There’ll be dancing in the streets (or more precisely, in Damrosch Park and Lincoln Center’s plazas) July 24–August 11 as Lincoln Center Out-of-Doors presents another season of free outdoor shows. In addition to the concerts and dance performances, the program includes a night of comedy headlined by Roy Wood, Jr., the Shine a Light installation, and poetry readings, music, and dance at La Casita. And don’t miss Heritage Sunday’s program, Made in NYC 2.0: Next Generation Traditions, which features Redobles de Cultura, Sri Lankan Dance Academy of New York, Michael Winograd & the Honorable Mentshen, and Inkarayku. 

Jesús Carmona brings flamenco rhythms and moves to Lincoln Center Out of Doors

credit: Marcos G. Punto

SOLE Defined expresses the spirit of Family Day at Lincoln Center Out of Doors

credit: Craig Foster

Another Lincoln Center tradition, Midsummer Night Swing, gets the city stepping out in style on hot summer nights. Now through July 13, you can put on your dancing shoes and show off your best moves to the beat of performers such as the Sisterhood of Swing Seven, Bobby Valentín Orchestra, Charles Turner & Uptown Swing, and the Harlem Renaissance Orchestra. 

The crowd jumps and jives at Midsummer Night Swing

credit: Kevin Yatarola/Lincoln Center

Mostly Mozart rounds out the summer festivities at Lincoln Center July 10–August 9. Ticketed performances include a pair of New York premieres.
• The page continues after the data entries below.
(** * The task manager hook of [src/App.tsx]

    [useTaskManager] keeps three React state cells ([tasks], [nextId],
    [logs]) and returns four functions that dispatch updates to them.
    This file embeds the hook together with the part of React's [useState]
    contract its behaviour depends on:

    - a render fixes the values of [tasks], [nextId] and [logs] that the
      functions created by that render see (they are [const] bindings);
    - a [set...] call does not change those bindings: it puts an action
      (a value, or an updater [prev => next]) in a queue;
    - the next render runs the queued actions in dispatch order; React
      may also run an updater at once, inside the [set...] call, when the
      component has nothing queued (its eager path), and the program has
      no say in that.

    An operation is a computation in the state monad over the hook
    instance; [settled] is the state the next render shows, and the
    statements below compare it before and after a call.

    Numbers that the program uses as counters and identifiers ([Task.id],
    [nextId], the argument of [completeTask]) are integers, modelled in [Z]
    (a JavaScript number is exact on them below 2^53).  The identifier of a
    log entry is the engine's value of [Date.now() + Math.random()], a
    rational number read from the environment. *)

From Stdlib Require Import ZArith List String Bool Lia.
From Stdlib Require Import QArith_base DecimalString.
From ExtLib Require Import Structures.Monad Structures.MonadState.
From ExtLib Require Import Data.Monads.StateMonad.
Import ListNotations.
Import MonadNotation.
Local Open Scope string_scope.
Local Open Scope list_scope.
Local Open Scope monad_scope.
Local Open Scope Z_scope.

(** ** Type definitions *)

(** [interface Task] *)
Module Task.
Record t : Type := mk {
  id : Z;
  description : string;
  completed : bool
}.
End Task.

(** [interface LogEntry] *)
Module LogEntry.
Record t : Type := mk {
  id : Q;
  timestamp : string;
  message : string
}.
End LogEntry.

(** What a JavaScript call evaluates to, as far as this program goes. *)
Inductive JsValue : Type :=
| undefined
| boolean (b : bool).

(** The readings [logOutput] takes from the environment in one call:
    [Date.now() + Math.random()] and [new Date().toLocaleTimeString()]. *)
Record Clock : Type := {
  now_plus_random : Q;
  toLocaleTimeString : string
}.

(** ** React state *)

(** The argument of a [set...] function: a value or an updater. *)
Inductive SetStateAction (S : Type) : Type :=
| Value (v : S)
| Updater (f : S -> S).
Arguments Value {S} v.
Arguments Updater {S} f.

Definition basicStateReducer {S : Type} (state : S) (action : SetStateAction S) : S :=
  match action with
  | Value v => v
  | Updater f => f state
  end.

(** The three [useState] values of one render of [useTaskManager]. *)
Record Snapshot : Type := {
  tasks : list Task.t;
  nextId : Z;
  logs : list LogEntry.t
}.

Inductive Update : Type :=
| SetTasks (a : SetStateAction (list Task.t))
| SetNextId (a : SetStateAction Z)
| SetLogs (a : SetStateAction (list LogEntry.t)).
First, the Mostly Mozart Festival Orchestra plays in an “audaciously delightful staging” of The Magic Flute “that pays homage to 1920s silent movies, Weimar cabaret, and the dark whimsy of fairy tales.” And Davóne Tines stars in The Black Clown, a “music–theater adaptation of Langston Hughes’s famed poem.” There’s also a world premiere: Mark Morris Dance Company’s Sport, which shares a bill with Empire Garden and V, and a “dance–theater work rooted in hip-hop with a fierce political bite” from the Olivier Award-winning company Blak Whyte Gray. In addition to ticketed concerts featuring guest artists such as Pierre-Laurent Aimard and Joshua Bell, check the calendar for free performances by the Mostly Mozart Festival Orchestra, the International Contemporary ensemble, and composers Anna Thorvaldsdottir, Ashley Fure, and Bergrún Snæbjörnsdóttir. 
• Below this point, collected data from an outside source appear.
(** * Lightening Canvas: the stroke capture and rendering engine

    A shallow embedding of the [LightPainter] component (the page component
    of the repository): its stroke data model, the input smoother, the
    pointer handlers (capture pipeline), the undo/redo history, the two
    point simplifiers and the brush renderer working on a 2D canvas context.

    React state ([useState]) and refs ([useRef]) are the fields of one record
    that every handler takes and returns.  JavaScript numbers that only count
    or index (array lengths, loop indices) are [nat]; millisecond readings of
    [Date.now()] and the sampling interval are [Z]; coordinates, pressures,
    sizes and widths are values of an abstract number type with the
    arithmetic the code uses.  The numbers of the code are IEEE 754 doubles,
    the instance [Double_JsNumber]; what is proved for every instance holds
    of them.  The reals stand in where [Math.sin] is needed, and exact
    rationals where a sample input is needed whose numbers play no part.
    Handlers run one after the other, each on the state the previous one
    left. *)

From Stdlib Require Import String Ascii.
From Stdlib Require Import List ZArith QArith Qabs Qpower Qround Bool Arith Lia.
From Stdlib Require Import Reals Lra Qreals.
From Stdlib Require Floats Lqa.
Import ListNotations.
Lemma children_fill (sep : string)
    (conditions : list WhereCondition) (fragments : list Fragment) :
  count_placeholders sep = 0 ->
  Forall2 (compiles_to show) conditions fragments ->
  fill (join sep (map (fun f => in_parentheses (query f)) fragments))
    (map show (flat_map values fragments))
  = join sep (map (fun c => in_parentheses (inline show c)) conditions).
Proof.
  intros Hsep. unfold join.
  induction 1 as [|c f cs fs Hcf Hrest IH]; [reflexivity|].
  destruct Hrest as [|c2 f2 cs fs Hcf2 Hrest].
  - cbn [map String.concat flat_map]. rewrite app_nil_r.
    now apply fill_in_parentheses.
  - change (flat_map values (f :: f2 :: fs))
      with (values f ++ flat_map values (f2 :: fs))%list.
    change (String.concat sep
              (map (fun f => in_parentheses (query f)) (f :: f2 :: fs)))
      with (in_parentheses (query f) ++ sep
              ++ String.concat sep
                   (map (fun f => in_parentheses (query f)) (f2 :: fs)))%string.
    change (String.concat sep
              (map (fun c => in_parentheses (inline show c)) (c :: c2 :: cs)))
      with (in_parentheses (inline show c) ++ sep
              ++ String.concat sep
                   (map (fun c => in_parentheses (inline show c)) (c2 :: cs)))%string.
    rewrite map_app, fill_app.
    + rewrite fill_app_plain by exact Hsep.
      now rewrite IH, (fill_in_parentheses c f Hcf).
    + pose proof (compiled_values_length c f Hcf) as Hlen.
      unfold in_parentheses. rewrite !count_placeholders_app, Hlen. cbn. lia.
Qed.

Lemma parseNode_compiles (c : WhereCondition) :
  well_formed c = true -> exists fragment, compiles_to show c fragment.
Proof.
  induction c as [l o r | cs o IH | ] using WhereCondition_tree_ind.
  - intros H. cbn [well_formed] in H.
    apply andb_true_iff in H. destruct H as [Hop Hfield].
    apply Nat.eqb_eq in Hfield.
    destruct (supported_operator_converts o Hop) as [token [Hconv Htoken]].
    exists {| query := l ++ " " ++ token ++ " ?"; values := [r] |}.
    unfold compiles_to. cbn [parse parseNode query values leaves leaf_values].
    unfold parseSimpleCondition. rewrite Hconv. cbn [rbind].
    split; [reflexivity|]. split; [|split; [reflexivity|]].
    + rewrite !count_placeholders_app, Hfield, Htoken. reflexivity.
    + cbn [inline map]. unfold sql_token. rewrite Hconv.
      rewrite (fill_app_plain l) by exact Hfield.
      rewrite (fill_app_plain " ") by reflexivity.
      rewrite (fill_app_plain token) by exact Htoken.
      cbn [fill Ascii.eqb Bool.eqb]. now rewrite append_empty.
  - rewrite well_formed_nested. intros Hwf.
    destruct (nested_loop_children cs IH Hwf) as [fragments [Hall Hloop]].
    destruct (children_counts cs fragments Hall) as [Hsum Hvalues].
    exists (nested_result o
              (map (fun f => in_parentheses (query f)) fragments,
               flat_map values fragments)).
    unfold compiles_to. cbn [parse].
    rewrite parseNode_nested, leaves_nested, leaf_values_nested, inline_nested.
    unfold parseNestedCondition. rewrite Hloop. cbn [rbind List.app].
    split; [reflexivity|].
    unfold nested_result. cbn [query values fst snd].
    split; [|split; [exact Hvalues|]].
    + rewrite count_placeholders_join by apply joiner_has_no_placeholder.
      exact Hsum.
    + apply children_fill; [apply joiner_has_no_placeholder | exact Hall].
  - discriminate.
Qed.

End Compilation.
A Langston Hughes poem gets a dramatic staging in The Black Clown at Mostly Mozart

credit: Maggie Hall

Oper Berlin gives The Magic Flute the silent film treatment at Mostly Mozart

credit: Iko Freese

The Summerstage festival is best known for the outdoor concerts performed in Central Park, but the program—presented by the CityParks Foundation—includes shows in every boro. The full schedule, which you can access here, includes Tabou Combo, Lakou Mizik, and DJ Sabine Blaizin in association with Afro-Latino Festival in Queens; the Metropolitan Opera Summer Recital Series at Williamsbridge Oval in the Bronx; and shows by Lisa & Cover Girls, Jody Watley, Ana Tijoux and more in Staten Island. The season runs through September 24, when outdoor music fans can bid farewell to summer at a Central Park concert by the B-52s. 

Summer Stage in Harlem is a separate after-work music series featuring free concerts in the plaza of the Adam Clayton Powell, Jr. State Office Building. The Thursday evening shows run from 5–8 p.m. in July and August. Check the link above for the latest program information.